↓

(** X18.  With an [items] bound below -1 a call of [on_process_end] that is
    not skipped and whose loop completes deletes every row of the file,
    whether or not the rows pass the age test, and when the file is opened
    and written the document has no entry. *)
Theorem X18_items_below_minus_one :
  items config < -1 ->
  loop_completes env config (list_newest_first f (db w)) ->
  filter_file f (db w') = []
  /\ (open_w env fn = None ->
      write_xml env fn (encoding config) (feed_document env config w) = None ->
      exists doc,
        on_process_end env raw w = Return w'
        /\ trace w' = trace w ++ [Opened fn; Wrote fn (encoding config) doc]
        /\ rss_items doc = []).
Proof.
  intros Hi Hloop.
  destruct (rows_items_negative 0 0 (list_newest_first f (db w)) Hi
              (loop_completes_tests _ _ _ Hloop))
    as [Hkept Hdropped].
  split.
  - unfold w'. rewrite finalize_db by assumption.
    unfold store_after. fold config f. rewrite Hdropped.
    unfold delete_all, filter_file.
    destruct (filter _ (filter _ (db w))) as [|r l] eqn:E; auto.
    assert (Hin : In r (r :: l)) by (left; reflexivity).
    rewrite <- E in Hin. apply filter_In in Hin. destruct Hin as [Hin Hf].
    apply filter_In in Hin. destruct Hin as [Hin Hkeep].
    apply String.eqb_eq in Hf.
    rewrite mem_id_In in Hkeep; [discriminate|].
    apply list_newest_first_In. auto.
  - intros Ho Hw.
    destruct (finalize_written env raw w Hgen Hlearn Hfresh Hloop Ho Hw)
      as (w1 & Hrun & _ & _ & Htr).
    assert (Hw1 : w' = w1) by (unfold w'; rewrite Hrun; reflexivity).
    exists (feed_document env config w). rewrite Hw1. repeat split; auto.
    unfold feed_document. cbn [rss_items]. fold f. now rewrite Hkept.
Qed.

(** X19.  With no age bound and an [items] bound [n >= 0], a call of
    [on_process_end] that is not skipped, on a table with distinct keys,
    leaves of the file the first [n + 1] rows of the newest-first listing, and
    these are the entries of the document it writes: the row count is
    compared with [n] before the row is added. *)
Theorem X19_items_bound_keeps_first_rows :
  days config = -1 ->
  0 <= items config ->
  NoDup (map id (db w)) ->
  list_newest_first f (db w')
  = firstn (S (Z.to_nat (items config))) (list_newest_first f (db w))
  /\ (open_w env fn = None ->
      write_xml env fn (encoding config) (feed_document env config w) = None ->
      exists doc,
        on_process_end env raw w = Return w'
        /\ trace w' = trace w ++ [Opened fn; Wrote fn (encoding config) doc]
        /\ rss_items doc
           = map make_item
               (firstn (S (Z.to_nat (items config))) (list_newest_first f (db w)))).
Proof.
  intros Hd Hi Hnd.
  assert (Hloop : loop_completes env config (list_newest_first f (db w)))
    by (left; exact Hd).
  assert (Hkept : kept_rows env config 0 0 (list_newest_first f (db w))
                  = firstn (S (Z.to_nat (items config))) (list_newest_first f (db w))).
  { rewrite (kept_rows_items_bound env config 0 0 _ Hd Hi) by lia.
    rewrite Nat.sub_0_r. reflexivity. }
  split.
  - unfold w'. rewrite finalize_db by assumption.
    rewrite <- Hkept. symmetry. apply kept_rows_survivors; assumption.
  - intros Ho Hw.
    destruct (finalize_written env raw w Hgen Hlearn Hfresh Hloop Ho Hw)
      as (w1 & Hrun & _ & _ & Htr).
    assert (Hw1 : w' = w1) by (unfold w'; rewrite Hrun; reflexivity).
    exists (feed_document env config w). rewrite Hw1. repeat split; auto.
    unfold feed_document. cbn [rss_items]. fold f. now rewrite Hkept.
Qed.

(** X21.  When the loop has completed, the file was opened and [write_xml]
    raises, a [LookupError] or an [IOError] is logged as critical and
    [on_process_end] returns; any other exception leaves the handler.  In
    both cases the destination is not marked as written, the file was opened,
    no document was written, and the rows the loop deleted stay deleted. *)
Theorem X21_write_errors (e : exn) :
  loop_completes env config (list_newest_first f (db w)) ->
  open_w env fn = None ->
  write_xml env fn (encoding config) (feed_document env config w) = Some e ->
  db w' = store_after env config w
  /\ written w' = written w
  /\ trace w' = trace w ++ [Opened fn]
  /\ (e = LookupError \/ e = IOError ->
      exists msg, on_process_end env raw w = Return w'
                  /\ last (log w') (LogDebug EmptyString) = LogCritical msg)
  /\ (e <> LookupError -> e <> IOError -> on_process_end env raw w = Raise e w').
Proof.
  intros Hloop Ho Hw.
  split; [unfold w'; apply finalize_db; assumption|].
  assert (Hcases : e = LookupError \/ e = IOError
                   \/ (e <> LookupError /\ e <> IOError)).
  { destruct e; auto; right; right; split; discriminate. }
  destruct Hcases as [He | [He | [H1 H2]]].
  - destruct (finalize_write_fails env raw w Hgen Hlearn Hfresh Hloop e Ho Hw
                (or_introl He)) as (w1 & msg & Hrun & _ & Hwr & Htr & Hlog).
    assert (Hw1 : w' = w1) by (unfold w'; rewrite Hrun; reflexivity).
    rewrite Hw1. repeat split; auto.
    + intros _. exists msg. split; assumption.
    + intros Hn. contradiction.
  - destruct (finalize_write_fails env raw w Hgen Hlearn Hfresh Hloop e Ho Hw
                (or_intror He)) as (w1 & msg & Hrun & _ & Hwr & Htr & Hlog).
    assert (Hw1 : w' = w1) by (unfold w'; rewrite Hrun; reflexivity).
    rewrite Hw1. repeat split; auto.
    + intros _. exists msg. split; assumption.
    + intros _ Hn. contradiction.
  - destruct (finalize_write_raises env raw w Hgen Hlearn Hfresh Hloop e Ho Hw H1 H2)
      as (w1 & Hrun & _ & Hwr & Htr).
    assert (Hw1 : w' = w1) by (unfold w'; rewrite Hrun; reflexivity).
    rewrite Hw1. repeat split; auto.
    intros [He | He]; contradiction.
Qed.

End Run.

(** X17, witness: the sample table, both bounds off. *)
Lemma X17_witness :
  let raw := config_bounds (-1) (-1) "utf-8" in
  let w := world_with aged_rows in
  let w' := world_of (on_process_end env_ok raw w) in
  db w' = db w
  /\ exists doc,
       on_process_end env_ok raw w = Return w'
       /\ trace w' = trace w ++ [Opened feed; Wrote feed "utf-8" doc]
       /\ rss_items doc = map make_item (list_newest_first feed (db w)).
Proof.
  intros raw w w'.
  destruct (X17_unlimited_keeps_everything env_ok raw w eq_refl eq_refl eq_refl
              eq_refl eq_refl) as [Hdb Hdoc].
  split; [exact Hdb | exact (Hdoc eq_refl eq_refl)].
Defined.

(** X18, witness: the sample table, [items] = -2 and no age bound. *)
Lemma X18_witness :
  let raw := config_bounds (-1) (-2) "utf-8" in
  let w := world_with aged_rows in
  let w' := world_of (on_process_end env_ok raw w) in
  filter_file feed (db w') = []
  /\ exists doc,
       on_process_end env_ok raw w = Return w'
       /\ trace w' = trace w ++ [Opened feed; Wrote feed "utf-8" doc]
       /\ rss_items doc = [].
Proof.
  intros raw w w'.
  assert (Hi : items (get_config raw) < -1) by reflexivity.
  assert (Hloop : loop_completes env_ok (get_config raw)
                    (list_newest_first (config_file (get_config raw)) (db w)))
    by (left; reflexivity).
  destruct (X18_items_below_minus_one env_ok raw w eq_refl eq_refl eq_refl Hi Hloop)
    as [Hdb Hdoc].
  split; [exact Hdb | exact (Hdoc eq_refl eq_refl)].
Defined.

↑
↓

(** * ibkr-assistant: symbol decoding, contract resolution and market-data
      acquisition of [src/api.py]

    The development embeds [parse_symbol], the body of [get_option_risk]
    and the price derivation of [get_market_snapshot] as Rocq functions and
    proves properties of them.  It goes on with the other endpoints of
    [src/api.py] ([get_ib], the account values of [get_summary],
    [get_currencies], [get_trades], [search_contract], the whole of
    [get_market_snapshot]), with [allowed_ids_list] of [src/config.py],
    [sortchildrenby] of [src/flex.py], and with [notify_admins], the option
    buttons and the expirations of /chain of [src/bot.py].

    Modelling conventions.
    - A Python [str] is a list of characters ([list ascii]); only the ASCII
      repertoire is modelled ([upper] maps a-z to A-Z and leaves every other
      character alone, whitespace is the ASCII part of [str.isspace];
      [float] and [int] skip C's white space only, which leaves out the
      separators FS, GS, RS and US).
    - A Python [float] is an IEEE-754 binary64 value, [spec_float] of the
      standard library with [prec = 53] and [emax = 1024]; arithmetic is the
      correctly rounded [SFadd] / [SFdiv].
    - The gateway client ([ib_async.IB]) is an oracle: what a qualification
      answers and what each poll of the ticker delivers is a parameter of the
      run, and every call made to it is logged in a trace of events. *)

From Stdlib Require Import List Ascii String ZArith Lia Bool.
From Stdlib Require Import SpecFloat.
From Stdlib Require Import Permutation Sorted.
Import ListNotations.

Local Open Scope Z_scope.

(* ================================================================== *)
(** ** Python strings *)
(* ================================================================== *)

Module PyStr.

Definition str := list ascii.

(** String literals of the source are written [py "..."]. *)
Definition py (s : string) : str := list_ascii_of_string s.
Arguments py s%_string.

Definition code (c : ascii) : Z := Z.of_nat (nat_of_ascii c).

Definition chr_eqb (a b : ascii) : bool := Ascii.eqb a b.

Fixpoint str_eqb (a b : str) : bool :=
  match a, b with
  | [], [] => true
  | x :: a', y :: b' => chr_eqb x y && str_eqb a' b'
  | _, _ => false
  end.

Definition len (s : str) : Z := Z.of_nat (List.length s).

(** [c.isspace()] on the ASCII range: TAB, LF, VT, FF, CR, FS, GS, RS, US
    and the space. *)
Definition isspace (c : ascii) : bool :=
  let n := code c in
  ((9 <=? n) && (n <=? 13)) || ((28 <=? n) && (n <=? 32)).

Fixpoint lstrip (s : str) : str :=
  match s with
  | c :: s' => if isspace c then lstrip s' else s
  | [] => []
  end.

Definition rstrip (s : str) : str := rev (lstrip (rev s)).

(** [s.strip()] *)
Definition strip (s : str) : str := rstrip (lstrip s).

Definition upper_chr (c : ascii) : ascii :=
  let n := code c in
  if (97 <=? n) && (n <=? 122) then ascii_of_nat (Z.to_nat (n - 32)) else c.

↑
↓

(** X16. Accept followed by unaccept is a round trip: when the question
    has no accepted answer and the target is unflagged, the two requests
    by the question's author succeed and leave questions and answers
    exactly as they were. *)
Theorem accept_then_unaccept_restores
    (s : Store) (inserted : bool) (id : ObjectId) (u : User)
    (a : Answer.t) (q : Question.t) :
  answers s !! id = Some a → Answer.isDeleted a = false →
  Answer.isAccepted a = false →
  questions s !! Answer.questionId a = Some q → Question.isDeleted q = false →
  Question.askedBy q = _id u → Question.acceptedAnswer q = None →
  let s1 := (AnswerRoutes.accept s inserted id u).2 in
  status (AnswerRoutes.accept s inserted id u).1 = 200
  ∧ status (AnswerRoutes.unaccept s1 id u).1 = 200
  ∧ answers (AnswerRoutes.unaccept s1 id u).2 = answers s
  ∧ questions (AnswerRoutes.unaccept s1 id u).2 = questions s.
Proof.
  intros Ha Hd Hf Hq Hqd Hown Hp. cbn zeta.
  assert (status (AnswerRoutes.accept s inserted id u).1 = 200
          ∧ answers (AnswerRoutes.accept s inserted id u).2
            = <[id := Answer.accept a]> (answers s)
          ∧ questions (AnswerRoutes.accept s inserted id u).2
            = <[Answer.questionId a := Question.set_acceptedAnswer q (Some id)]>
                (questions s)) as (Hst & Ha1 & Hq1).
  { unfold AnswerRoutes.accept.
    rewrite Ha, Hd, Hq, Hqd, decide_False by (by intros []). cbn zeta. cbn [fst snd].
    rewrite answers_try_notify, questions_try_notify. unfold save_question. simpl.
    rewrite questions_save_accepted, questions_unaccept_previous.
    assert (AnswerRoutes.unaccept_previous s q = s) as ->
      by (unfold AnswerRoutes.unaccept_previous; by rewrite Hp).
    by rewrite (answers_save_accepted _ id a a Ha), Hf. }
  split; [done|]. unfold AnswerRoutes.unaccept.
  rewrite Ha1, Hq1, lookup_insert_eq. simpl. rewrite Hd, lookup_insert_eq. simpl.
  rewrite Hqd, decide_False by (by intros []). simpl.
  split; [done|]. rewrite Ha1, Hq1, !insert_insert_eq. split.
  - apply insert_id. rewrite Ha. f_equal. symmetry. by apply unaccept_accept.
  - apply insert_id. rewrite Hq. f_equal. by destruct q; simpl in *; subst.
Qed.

↑

§ **Your goal**
Set down, exactly as they stand above, the lines starting with the line with "of [on_process_end] that is" and going on through the line with "destruct (filter _", and no others.

§ **Solution below**
(** X18.  With an [items] bound below -1 a call of [on_process_end] that is
    not skipped and whose loop completes deletes every row of the file,
    whether or not the rows pass the age test, and when the file is opened
    and written the document has no entry. *)
Theorem X18_items_below_minus_one :
  items config < -1 ->
  loop_completes env config (list_newest_first f (db w)) ->
  filter_file f (db w') = []
  /\ (open_w env fn = None ->
      write_xml env fn (encoding config) (feed_document env config w) = None ->
      exists doc,
        on_process_end env raw w = Return w'
        /\ trace w' = trace w ++ [Opened fn; Wrote fn (encoding config) doc]
        /\ rss_items doc = []).
Proof.
  intros Hi Hloop.
  destruct (rows_items_negative 0 0 (list_newest_first f (db w)) Hi
              (loop_completes_tests _ _ _ Hloop))
    as [Hkept Hdropped].
  split.
  - unfold w'. rewrite finalize_db by assumption.
    unfold store_after. fold config f. rewrite Hdropped.
    unfold delete_all, filter_file.
    destruct (filter _ (filter _ (db w))) as [|r l] eqn:E; auto.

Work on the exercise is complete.